TASK DIRECTIONS:
Filter the entries below, keeping only lines with "using".

ENTRIES SHOWN:
■ ■ ■
Lemma reservoir_observe_ok c P r p :
  c ≠ 0 → reservoir_ok c P r →
  ∃ r' changed, reservoir_observe r (f p) c = Some (r', changed) ∧ reservoir_ok c ({[p]} ∪ P) r'.
Proof.
  intros Hc Hr. pose proof (length_heap _ _ _ Hr) as Hlen. pose proof Hr as [Hh Hsm].
  unfold reservoir_observe. rewrite f_pair. case_decide as Hp.
  { eexists _, _. split; [done|]. split; [done|]. by apply smallest_known. }
  destruct (bool_decide_reflect (length (heap r) = c)) as [Hfull|Hroom]; cbn [andb].
  2: { eexists _, _. split; [done|]. split; simpl; [by apply heap_insert|].
       apply smallest_room; [done| |done]. destruct Hsm as (_ & Hn & _). lia. }
  destruct (peek_is_Some (heap r)) as [m Hm]; [by intros E; rewrite E in Hfull; simpl in Hfull|].
  destruct (peek_max _ _ Hm) as [Hin Hmax].
  destruct (proj1 (elem_of_heap _ _ _ _ Hr) Hin) as (q & -> & Hq).
  assert (Hbound : ∀ y, y ∈ retained r → y = q ∨ pair_before y q).
  { intros y Hy. destruct (pair_before_total y q) as [|[|Hqy]]; [by left|by right|].
    exfalso. apply (Hmax (f y)); [apply (elem_of_heap _ _ _ _ Hr); eauto|].
    by apply (compare_gt_lt entry_cmp). }
  rewrite Hm. simpl. unfold pop, entry_ltb. rewrite Hm.
  destruct (pair_before_total p q) as [->|[Hpq|Hqp]]; [done| |].
  - unfold pair_before in Hpq. rewrite Hpq. simpl. eexists _, _. split; [done|].
    rewrite f_pair. split; simpl.
    + apply heap_insert; [by apply heap_pop | set_solver].
    + apply smallest_replace; auto using pair_before_irrefl; [|lia].
      intros x y z. apply pair_before_trans.
  - assert (entry_cmp (f p) (f q) = Gt) as -> by (by apply (compare_gt_lt entry_cmp)).
    simpl. eexists _, _. split; [done|]. split; [done|].
    apply smallest_reject; [done|lia|]. intros y Hy.
    destruct (Hbound y Hy) as [->|Hyq]; [done|]. by eapply pair_before_trans.
Qed.
End Reservoir.

Section ReservoirMerge.
Context (f : ContractPair → SampleEntry) (f_pair : ∀ p, entry_pair (f p) = p).
Abbreviation ok := (reservoir_ok f).

Lemma reservoir_observes_ok c P r ps :
  c ≠ 0 → ok c P r →
  ∃ r', foldl (λ acc entry, r ← acc; '(r', _) ← reservoir_observe r entry c; Some r')
          (Some r) (f <$> ps) = Some r' ∧ ok c (list_to_set ps ∪ P) r'.
Proof.
  intros Hc. revert P r. induction ps as [|p ps IH]; intros P r Hr.
  - exists r. split; [done|]. by replace (list_to_set [] ∪ P) with P by set_solver.
  - destruct (reservoir_observe_ok f f_pair c P r p Hc Hr) as (r1 & ch & E & Hr1).
    rewrite fmap_cons. cbn [foldl mbind option_bind]. rewrite E.
    cbn [mbind option_bind]. destruct (IH _ _ Hr1) as (r' & -> & Hr').
    exists r'. split; [done|].
    by replace (list_to_set (p :: ps) ∪ P) with (list_to_set ps ∪ ({[p]} ∪ P)) by set_solver.
Qed.
Lemma run_length_lookup uri l i p :
  i < run_length uri l → l !! i = Some p → uri_id p = uri.
Proof.
  revert i. induction l as [|q l IH]; intros i; simpl; [lia|].
  case_decide as Hq; [|lia]. destruct i as [|i]; simpl; intros Hi Hp; [by simplify_eq|].
  apply (IH i); [lia|done].
Qed.

Lemma run_length_end uri l p : l !! run_length uri l = Some p → uri_id p ≠ uri.
Proof.
  induction l as [|q l IH]; simpl; [done|]. case_decide as Hq; simpl; [done|].
  by intros [= ->].
Qed.

Lemma groups_fuel_enough fuel l : length l ≤ fuel → groups_fuel fuel l = groups l.
Proof.
  unfold groups. revert l. cut (∀ f1 f2 l, length l ≤ f1 → length l ≤ f2 →
    groups_fuel f1 l = groups_fuel f2 l); [intros Hc l Hl; by apply Hc|].
  induction f1 as [|f1 IH]; intros f2 [|p l] H1 H2; simpl in *; try lia; [by destruct f2..|].
  destruct f2 as [|f2]; [simpl in *; lia|]. simpl. f_equal.
  apply IH; rewrite length_drop; lia.
Qed.

Lemma groups_cons p l :
  groups (p :: l) = take (S (run_length (uri_id p) l)) (p :: l) ::
                    groups (drop (run_length (uri_id p) l) l).
Proof.
  unfold groups at 1. simpl. f_equal. apply groups_fuel_enough. rewrite length_drop. lia.
Qed.

Lemma mjoin_groups l : mjoin (groups l) = l.
Proof.
  induction l as [l IH] using (induction_ltof1 _ length). destruct l as [|p l]; [done|].
  rewrite groups_cons. cbn [mjoin list_join]. rewrite IH; [|unfold ltof; rewrite length_drop; simpl; lia].
  simpl. by rewrite take_drop.
Qed.
(** Both paths add what the group contributes, for any number of chains. *)
Lemma accumulate_image_ok out F :
  g ≠ [] → local_ok out F →
  ∃ out', accumulate_image_scope_hits hits C out g = Some out' ∧ local_ok out' (λ key, F key ++ V key).
Proof using All.
  intros Hne Hok. unfold accumulate_image_scope_hits, u64_BITS.
  destruct (decide (length g < 2)) as [H2|H2].
  - assert (∃ p, g = [p]) as [p Hgp] by (destruct g as [|p [|? ?]]; simpl in *; [done|eauto|lia]).
    exists out. split; [done|]. eapply local_ok_ext; [exact Hok|]. intros key.
    destruct (V key) as [|it its] eqn:EV; [by rewrite app_nil_r|]. exfalso.
    destruct (image_items_keys key (posting_chain_id <$> g)) as (Hp & Hd & Hkind); [done|by rewrite EV|].
    rewrite Hgp in Hp. apply list_elem_of_singleton in Hp.
    destruct key as [k pc s d]. simpl in *. subst pc d.
    destruct Hkind as [[-> ->]|[[-> ->]|(_ & s' & -> & Hs & Hne')]].
    + unfold image_items in EV. simpl in EV. case_decide as Hx; [|done].
      unfold chain_items, chain_postings in Hx. rewrite length_fmap, Hgp in Hx.
      pose proof (length_filter (λ p, rows ki p ≠ 0%Z) (filter (λ p0, posting_chain_id p0 = posting_chain_id p) [p])).
      pose proof (length_filter (λ p0, posting_chain_id p0 = posting_chain_id p) [p]). simpl in *. lia.
    + unfold image_items in EV. simpl in EV. case_decide as Hx; [|done].
      rewrite Hgp in Hx. by apply Exists_cons in Hx as [[? _]|?%Exists_nil].
    + rewrite Hgp in Hs. apply list_elem_of_singleton in Hs. done.
  - case_decide; [by apply accumulate_image_compact_ok|by apply accumulate_image_wide_ok].
Qed.
End ImageGroup.

(** ** The duplicate URI counts of a store *)

(** The NFT is in a posting counted in a token URI scope of this kind. *)
Definition token_counted (gs : list (list UriPosting)) (k : ScopeKind) (s : option ChainId)
    (n : NftId) : bool :=
  bool_decide (Exists (λ g, Exists (λ p,
    n ∈ nft_ids p ∧ token_scope g (scope_key TokenUri k (posting_chain_id p) s) p) g) gs).

(** The image URI rows left in each kind of scope: those of NFTs whose token
    URI does not count in it. *)
Definition kept (gs : list (list UriPosting)) (k : ScopeKind) (s : option ChainId) (n : NftId) : bool :=
  negb (token_counted gs k s n).

(** The contributions of the whole store to the scope [key]. *)
Definition uri_items (store : EntityStore) (key : ScopeKey) : contributions :=
  let tokens := groups (token_uri_postings store) in
  match dimension key with
  | TokenUri => token_item <$> (tokens ≫= λ g, token_trace g key)
  | ImageUri =>
      groups (image_uri_postings store) ≫= λ g,
        image_items (kept tokens IntraChain None) (kept tokens CrossChainSummary None)
          (λ c, kept tokens ChainMatrix (Some c)) g key
  | _ => []
  end.

(** The postings refer to existing chains and NFTs. *)
Definition postings_ok (store : EntityStore) : Prop :=
  Forall (posting_ok (length (nfts store)) (length (chains store))) (token_uri_postings store) ∧
  Forall (posting_ok (length (nfts store)) (length (chains store))) (image_uri_postings store).

Lemma groups_Forall (P : UriPosting → Prop) postings g :
  Forall P postings → g ∈ groups postings → Forall P g.
Proof.
  rewrite <- (mjoin_groups postings) at 1. rewrite !Forall_forall. intros Hall Hg p Hp. apply Hall.
  apply list_elem_of_join. eauto.
Qed.
(** [id.map(|id| string_map[id as usize])] *)
Definition map_id (m : list StringId) (id : option StringId) : option (option StringId) :=
  match id with None => Some None | Some id => new ← m !! id; Some (Some new) end.

(** One iteration of the loop over the shard's contracts. *)
Definition merge_contract (chain_map : list ChainId) (contract_map : list ContractId) (c : Contract)
    : M (list ContractId) :=
  chain_id ← unwrap (chain_map !! contract_chain_id c);
  id ← ensure_contract chain_id (address c);
  contract_map ← unwrap (update_at (contract_id c) (λ _, id) contract_map);
  name ← (gets chains ≫= λ names, unwrap (names !! chain_id));
  for_each (λ _ r, insert_metadata_anchor id name (record_token_id r) (canonical_json r) (record_source_order r))
    () (metadata_by_token c);;
  mret contract_map.

(** Assigns one field of an NFT. *)
Definition put_nft (id : NftId) (f : Nft → Nft) : M () :=
  ns ← gets nfts; ns ← unwrap (update_at id f ns); modify (set_nfts ns).

Definition merge_existing_nft (id : NftId) (name token image : option StringId) : M () :=
  e ← (gets nfts ≫= λ ns, unwrap (ns !! id));
  (if decide (name_id e = None)
   then put_nft id (λ e, with_uris name (token_uri_id e) (image_uri_id e) e) else mret ());;
  t ← lift_result (merge_mapped_uri (token_uri_id e) token);
  put_nft id (λ e, with_uris (name_id e) t (image_uri_id e) e);;
  i ← lift_result (merge_mapped_uri (image_uri_id e) image);
  put_nft id (λ e, with_uris (name_id e) (token_uri_id e) i e).

(** One iteration of the loop over the shard's NFTs. *)
Definition merge_nft (string_map : list StringId) (contract_map : list ContractId) (n : Nft) : M () :=
  contract ← unwrap (contract_map !! nft_contract_id n);
  name ← unwrap (map_id string_map (name_id n));
  token ← unwrap (map_id string_map (token_uri_id n));
  image ← unwrap (map_id string_map (image_uri_id n));
  existing ← gets (λ s, nft_index s !! (contract, nft_token_id n));
  match existing with
  | Some id => merge_existing_nft id name token image
  | None =>
      push_nft (cs ← gets contracts; c ← unwrap (cs !! contract); mret (contract_chain_id c))
        contract (nft_token_id n) name token image (nft_source_order n)
  end.

Definition merge_shard (shard : EntityStore) : M () :=
  chain_map ← for_each (λ m c, id ← ensure_chain c; mret (m ++ [id])) [] (chains shard);
  string_map ← for_each (λ m v, id ← intern_string v; mret (m ++ [id])) [] (strings shard);
  contract_map ← for_each (merge_contract chain_map) (replicate (length (contracts shard)) 0) (contracts shard);
  for_each (λ _ n, merge_nft string_map contract_map n) () (nfts shard).

(** ** The filter on chains *)

Section Retain.
Context `{JsonLibrary} `{WriteSchedule (Z * Z * Z)} (num_threads : nat).

(** The row that stands for an NFT of the old store. *)
Definition retained_row (old : EntityStore) (n : Nft) (c : Contract) (name : str) : option InputRow :=
  let text id := match id with None => Some [] | Some id => string_of old id end in
  name_text ← text (name_id n);
  token ← text (token_uri_id n);
  image ← text (image_uri_id n);
  Some {| chain := name; contract_address := address c; token_id := nft_token_id n;
    name_norm := name_text; token_uri_norm := token; image_uri_norm := image;
    metadata_json := default [] (canonical_json <$>
      list_find (λ r, record_token_id r = nft_token_id n) (metadata_by_token c) ≫= λ r, Some r.2);
    row_source_order := nft_source_order n |}.

(** The loop over the old store's NFTs, on the replacement; [expect] makes an
    error of the ingestion a panic. *)
Definition retain_nft (allowed : gset str) (old : EntityStore) (n : Nft) : M () :=
  c ← unwrap (contracts old !! nft_contract_id n);
  name ← unwrap (chain_name old (contract_chain_id c));
  if decide (name ∉ allowed) then mret () else
  row ← unwrap (retained_row old n c name);
  expect (try_ingest_row row).

Definition retain_chains (allowed : gset str) : M () := λ s,
  if decide (allowed = ∅) then (Returns (), s) else
  let replacement := with_options (metadata_anchor_limit s) (evm_chains s) in
  (for_each (λ _ n, retain_nft allowed s n) () (nfts s);; rebuild_uri_postings num_threads) replacement.
End Retain.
■ ■ ■
SOLUTION TO THIS PROBLEM:
    + apply smallest_replace; auto using pair_before_irrefl; [|lia].
  induction l as [l IH] using (induction_ltof1 _ length). destruct l as [|p l]; [done|].
Proof using All.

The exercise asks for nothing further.